> Work item
A word-for-word copy of the records below is required.

> Data provided
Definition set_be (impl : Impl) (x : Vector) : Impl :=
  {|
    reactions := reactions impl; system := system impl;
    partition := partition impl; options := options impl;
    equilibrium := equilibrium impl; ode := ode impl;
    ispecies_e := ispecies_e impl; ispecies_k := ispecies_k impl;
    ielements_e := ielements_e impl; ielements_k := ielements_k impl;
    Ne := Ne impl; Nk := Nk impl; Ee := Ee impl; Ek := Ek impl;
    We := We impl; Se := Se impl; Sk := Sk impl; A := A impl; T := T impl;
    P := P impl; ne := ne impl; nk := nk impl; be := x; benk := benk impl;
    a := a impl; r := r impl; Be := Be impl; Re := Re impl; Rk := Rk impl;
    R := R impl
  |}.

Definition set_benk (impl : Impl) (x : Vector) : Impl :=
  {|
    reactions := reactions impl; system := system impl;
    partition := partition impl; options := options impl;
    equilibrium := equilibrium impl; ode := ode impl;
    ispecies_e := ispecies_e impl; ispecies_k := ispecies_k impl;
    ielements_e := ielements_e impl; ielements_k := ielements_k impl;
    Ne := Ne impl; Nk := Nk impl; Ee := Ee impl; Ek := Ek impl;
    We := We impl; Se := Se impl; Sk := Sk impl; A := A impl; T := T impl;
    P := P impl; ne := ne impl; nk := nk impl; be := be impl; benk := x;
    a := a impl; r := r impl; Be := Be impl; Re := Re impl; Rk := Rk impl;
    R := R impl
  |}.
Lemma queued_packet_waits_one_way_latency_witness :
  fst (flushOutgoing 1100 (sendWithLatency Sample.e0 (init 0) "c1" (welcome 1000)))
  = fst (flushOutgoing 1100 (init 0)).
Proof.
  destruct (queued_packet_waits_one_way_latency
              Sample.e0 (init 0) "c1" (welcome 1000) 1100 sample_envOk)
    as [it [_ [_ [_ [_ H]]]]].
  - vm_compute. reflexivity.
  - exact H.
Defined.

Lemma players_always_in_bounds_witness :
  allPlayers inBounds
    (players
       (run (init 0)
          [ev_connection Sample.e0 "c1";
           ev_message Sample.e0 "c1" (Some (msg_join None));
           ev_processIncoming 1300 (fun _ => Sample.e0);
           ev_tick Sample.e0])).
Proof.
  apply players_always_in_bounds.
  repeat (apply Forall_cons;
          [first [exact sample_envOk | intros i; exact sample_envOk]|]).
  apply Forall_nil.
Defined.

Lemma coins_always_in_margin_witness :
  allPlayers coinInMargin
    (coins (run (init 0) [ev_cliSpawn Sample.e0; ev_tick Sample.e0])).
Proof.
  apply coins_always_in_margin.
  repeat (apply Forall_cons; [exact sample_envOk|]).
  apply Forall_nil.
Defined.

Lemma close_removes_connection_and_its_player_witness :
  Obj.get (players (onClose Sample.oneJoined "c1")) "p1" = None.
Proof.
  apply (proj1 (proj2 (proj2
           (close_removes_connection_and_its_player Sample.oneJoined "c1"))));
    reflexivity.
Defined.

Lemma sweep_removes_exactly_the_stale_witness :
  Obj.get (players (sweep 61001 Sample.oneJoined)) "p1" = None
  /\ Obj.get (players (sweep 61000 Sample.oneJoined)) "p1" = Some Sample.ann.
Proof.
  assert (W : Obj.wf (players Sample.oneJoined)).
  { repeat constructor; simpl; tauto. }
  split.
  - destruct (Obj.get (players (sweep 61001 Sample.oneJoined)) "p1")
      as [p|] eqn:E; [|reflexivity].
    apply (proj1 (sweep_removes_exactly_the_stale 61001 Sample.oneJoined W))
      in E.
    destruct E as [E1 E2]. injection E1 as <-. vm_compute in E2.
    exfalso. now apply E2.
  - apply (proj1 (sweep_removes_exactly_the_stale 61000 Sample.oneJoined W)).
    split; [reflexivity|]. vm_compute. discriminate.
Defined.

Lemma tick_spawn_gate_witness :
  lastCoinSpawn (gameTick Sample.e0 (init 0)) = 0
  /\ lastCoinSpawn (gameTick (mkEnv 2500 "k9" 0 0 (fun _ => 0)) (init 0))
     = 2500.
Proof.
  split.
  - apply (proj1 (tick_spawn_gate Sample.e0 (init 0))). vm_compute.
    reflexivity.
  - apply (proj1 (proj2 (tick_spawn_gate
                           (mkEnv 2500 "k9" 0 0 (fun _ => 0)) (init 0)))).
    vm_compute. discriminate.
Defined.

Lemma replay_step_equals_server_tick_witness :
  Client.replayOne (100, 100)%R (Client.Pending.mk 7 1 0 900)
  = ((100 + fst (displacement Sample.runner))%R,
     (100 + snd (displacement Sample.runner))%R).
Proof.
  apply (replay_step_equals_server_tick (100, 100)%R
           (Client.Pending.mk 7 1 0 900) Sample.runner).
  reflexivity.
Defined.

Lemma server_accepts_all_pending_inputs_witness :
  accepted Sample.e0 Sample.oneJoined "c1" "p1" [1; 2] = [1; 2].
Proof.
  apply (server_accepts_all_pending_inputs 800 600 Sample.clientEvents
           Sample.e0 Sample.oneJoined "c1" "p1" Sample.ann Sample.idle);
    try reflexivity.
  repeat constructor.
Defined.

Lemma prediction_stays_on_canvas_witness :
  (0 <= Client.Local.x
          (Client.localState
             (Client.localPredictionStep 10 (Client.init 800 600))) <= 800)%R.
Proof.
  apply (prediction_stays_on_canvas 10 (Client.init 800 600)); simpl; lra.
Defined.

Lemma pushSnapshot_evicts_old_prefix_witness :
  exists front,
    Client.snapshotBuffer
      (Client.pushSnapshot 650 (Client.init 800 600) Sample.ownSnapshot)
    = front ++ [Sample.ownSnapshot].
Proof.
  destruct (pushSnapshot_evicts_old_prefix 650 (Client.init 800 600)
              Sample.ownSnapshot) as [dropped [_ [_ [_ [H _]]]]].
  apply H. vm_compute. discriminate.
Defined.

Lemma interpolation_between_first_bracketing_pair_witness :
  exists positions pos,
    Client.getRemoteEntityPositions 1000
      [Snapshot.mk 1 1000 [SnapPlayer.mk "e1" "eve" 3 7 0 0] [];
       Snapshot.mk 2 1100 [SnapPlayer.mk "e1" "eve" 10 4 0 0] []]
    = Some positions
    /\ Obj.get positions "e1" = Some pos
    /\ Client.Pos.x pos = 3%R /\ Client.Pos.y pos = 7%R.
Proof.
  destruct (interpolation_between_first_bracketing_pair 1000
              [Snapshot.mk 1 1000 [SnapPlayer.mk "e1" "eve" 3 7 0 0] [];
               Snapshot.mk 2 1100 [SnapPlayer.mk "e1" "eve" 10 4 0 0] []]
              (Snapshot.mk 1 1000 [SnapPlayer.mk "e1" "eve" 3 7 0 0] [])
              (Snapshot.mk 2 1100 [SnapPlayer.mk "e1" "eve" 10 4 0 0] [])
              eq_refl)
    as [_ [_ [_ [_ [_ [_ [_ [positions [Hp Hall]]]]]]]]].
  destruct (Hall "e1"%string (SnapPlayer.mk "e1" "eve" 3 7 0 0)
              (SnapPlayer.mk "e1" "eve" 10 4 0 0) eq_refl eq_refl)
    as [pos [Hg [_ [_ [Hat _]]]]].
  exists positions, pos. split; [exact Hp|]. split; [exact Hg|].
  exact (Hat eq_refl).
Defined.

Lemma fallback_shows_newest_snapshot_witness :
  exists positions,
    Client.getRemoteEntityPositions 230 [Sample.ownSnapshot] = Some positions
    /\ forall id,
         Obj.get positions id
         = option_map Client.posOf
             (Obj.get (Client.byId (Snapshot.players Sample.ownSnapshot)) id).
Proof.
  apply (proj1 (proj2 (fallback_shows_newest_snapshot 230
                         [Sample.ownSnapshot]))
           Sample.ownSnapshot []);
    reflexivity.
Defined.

> Your response
Definition set_be (impl : Impl) (x : Vector) : Impl :=
  {|
    reactions := reactions impl; system := system impl;
    partition := partition impl; options := options impl;
    equilibrium := equilibrium impl; ode := ode impl;
    ispecies_e := ispecies_e impl; ispecies_k := ispecies_k impl;
    ielements_e := ielements_e impl; ielements_k := ielements_k impl;
    Ne := Ne impl; Nk := Nk impl; Ee := Ee impl; Ek := Ek impl;
    We := We impl; Se := Se impl; Sk := Sk impl; A := A impl; T := T impl;
    P := P impl; ne := ne impl; nk := nk impl; be := x; benk := benk impl;
    a := a impl; r := r impl; Be := Be impl; Re := Re impl; Rk := Rk impl;
    R := R impl
  |}.

Definition set_benk (impl : Impl) (x : Vector) : Impl :=
  {|
    reactions := reactions impl; system := system impl;
    partition := partition impl; options := options impl;
    equilibrium := equilibrium impl; ode := ode impl;
    ispecies_e := ispecies_e impl; ispecies_k := ispecies_k impl;
    ielements_e := ielements_e impl; ielements_k := ielements_k impl;
    Ne := Ne impl; Nk := Nk impl; Ee := Ee impl; Ek := Ek impl;
    We := We impl; Se := Se impl; Sk := Sk impl; A := A impl; T := T impl;
    P := P impl; ne := ne impl; nk := nk impl; be := be impl; benk := x;
    a := a impl; r := r impl; Be := Be impl; Re := Re impl; Rk := Rk impl;
    R := R impl
  |}.
Lemma queued_packet_waits_one_way_latency_witness :
  fst (flushOutgoing 1100 (sendWithLatency Sample.e0 (init 0) "c1" (welcome 1000)))
  = fst (flushOutgoing 1100 (init 0)).
Proof.
  destruct (queued_packet_waits_one_way_latency
              Sample.e0 (init 0) "c1" (welcome 1000) 1100 sample_envOk)
    as [it [_ [_ [_ [_ H]]]]].
  - vm_compute. reflexivity.
  - exact H.
Defined.

Lemma players_always_in_bounds_witness :
  allPlayers inBounds
    (players
       (run (init 0)
          [ev_connection Sample.e0 "c1";
           ev_message Sample.e0 "c1" (Some (msg_join None));
           ev_processIncoming 1300 (fun _ => Sample.e0);
           ev_tick Sample.e0])).
Proof.
  apply players_always_in_bounds.
  repeat (apply Forall_cons;
          [first [exact sample_envOk | intros i; exact sample_envOk]|]).
  apply Forall_nil.
Defined.

Lemma coins_always_in_margin_witness :
  allPlayers coinInMargin
    (coins (run (init 0) [ev_cliSpawn Sample.e0; ev_tick Sample.e0])).
Proof.
  apply coins_always_in_margin.
  repeat (apply Forall_cons; [exact sample_envOk|]).
  apply Forall_nil.
Defined.

Lemma close_removes_connection_and_its_player_witness :
  Obj.get (players (onClose Sample.oneJoined "c1")) "p1" = None.
Proof.
  apply (proj1 (proj2 (proj2
           (close_removes_connection_and_its_player Sample.oneJoined "c1"))));
    reflexivity.
Defined.

Lemma sweep_removes_exactly_the_stale_witness :
  Obj.get (players (sweep 61001 Sample.oneJoined)) "p1" = None
  /\ Obj.get (players (sweep 61000 Sample.oneJoined)) "p1" = Some Sample.ann.
Proof.
  assert (W : Obj.wf (players Sample.oneJoined)).
  { repeat constructor; simpl; tauto. }
  split.
  - destruct (Obj.get (players (sweep 61001 Sample.oneJoined)) "p1")
      as [p|] eqn:E; [|reflexivity].
    apply (proj1 (sweep_removes_exactly_the_stale 61001 Sample.oneJoined W))
      in E.
    destruct E as [E1 E2]. injection E1 as <-. vm_compute in E2.
    exfalso. now apply E2.
  - apply (proj1 (sweep_removes_exactly_the_stale 61000 Sample.oneJoined W)).
    split; [reflexivity|]. vm_compute. discriminate.
Defined.

Lemma tick_spawn_gate_witness :
  lastCoinSpawn (gameTick Sample.e0 (init 0)) = 0
  /\ lastCoinSpawn (gameTick (mkEnv 2500 "k9" 0 0 (fun _ => 0)) (init 0))
     = 2500.
Proof.
  split.
  - apply (proj1 (tick_spawn_gate Sample.e0 (init 0))). vm_compute.
    reflexivity.
  - apply (proj1 (proj2 (tick_spawn_gate
                           (mkEnv 2500 "k9" 0 0 (fun _ => 0)) (init 0)))).
    vm_compute. discriminate.
Defined.

Lemma replay_step_equals_server_tick_witness :
  Client.replayOne (100, 100)%R (Client.Pending.mk 7 1 0 900)
  = ((100 + fst (displacement Sample.runner))%R,
     (100 + snd (displacement Sample.runner))%R).
Proof.
  apply (replay_step_equals_server_tick (100, 100)%R
           (Client.Pending.mk 7 1 0 900) Sample.runner).
  reflexivity.
Defined.

Lemma server_accepts_all_pending_inputs_witness :
  accepted Sample.e0 Sample.oneJoined "c1" "p1" [1; 2] = [1; 2].
Proof.
  apply (server_accepts_all_pending_inputs 800 600 Sample.clientEvents
           Sample.e0 Sample.oneJoined "c1" "p1" Sample.ann Sample.idle);
    try reflexivity.
  repeat constructor.
Defined.

Lemma prediction_stays_on_canvas_witness :
  (0 <= Client.Local.x
          (Client.localState
             (Client.localPredictionStep 10 (Client.init 800 600))) <= 800)%R.
Proof.
  apply (prediction_stays_on_canvas 10 (Client.init 800 600)); simpl; lra.
Defined.

Lemma pushSnapshot_evicts_old_prefix_witness :
  exists front,
    Client.snapshotBuffer
      (Client.pushSnapshot 650 (Client.init 800 600) Sample.ownSnapshot)
    = front ++ [Sample.ownSnapshot].
Proof.
  destruct (pushSnapshot_evicts_old_prefix 650 (Client.init 800 600)
              Sample.ownSnapshot) as [dropped [_ [_ [_ [H _]]]]].
  apply H. vm_compute. discriminate.
Defined.

Lemma interpolation_between_first_bracketing_pair_witness :
  exists positions pos,
    Client.getRemoteEntityPositions 1000
      [Snapshot.mk 1 1000 [SnapPlayer.mk "e1" "eve" 3 7 0 0] [];
       Snapshot.mk 2 1100 [SnapPlayer.mk "e1" "eve" 10 4 0 0] []]
    = Some positions
    /\ Obj.get positions "e1" = Some pos
    /\ Client.Pos.x pos = 3%R /\ Client.Pos.y pos = 7%R.
Proof.
  destruct (interpolation_between_first_bracketing_pair 1000
              [Snapshot.mk 1 1000 [SnapPlayer.mk "e1" "eve" 3 7 0 0] [];
               Snapshot.mk 2 1100 [SnapPlayer.mk "e1" "eve" 10 4 0 0] []]
              (Snapshot.mk 1 1000 [SnapPlayer.mk "e1" "eve" 3 7 0 0] [])
              (Snapshot.mk 2 1100 [SnapPlayer.mk "e1" "eve" 10 4 0 0] [])
              eq_refl)
    as [_ [_ [_ [_ [_ [_ [_ [positions [Hp Hall]]]]]]]]].
  destruct (Hall "e1"%string (SnapPlayer.mk "e1" "eve" 3 7 0 0)
              (SnapPlayer.mk "e1" "eve" 10 4 0 0) eq_refl eq_refl)
    as [pos [Hg [_ [_ [Hat _]]]]].
  exists positions, pos. split; [exact Hp|]. split; [exact Hg|].
  exact (Hat eq_refl).
Defined.

Lemma fallback_shows_newest_snapshot_witness :
  exists positions,
    Client.getRemoteEntityPositions 230 [Sample.ownSnapshot] = Some positions
    /\ forall id,
         Obj.get positions id
         = option_map Client.posOf
             (Obj.get (Client.byId (Snapshot.players Sample.ownSnapshot)) id).
Proof.
  apply (proj1 (proj2 (fallback_shows_newest_snapshot 230
                         [Sample.ownSnapshot]))
           Sample.ownSnapshot []);
    reflexivity.
Defined.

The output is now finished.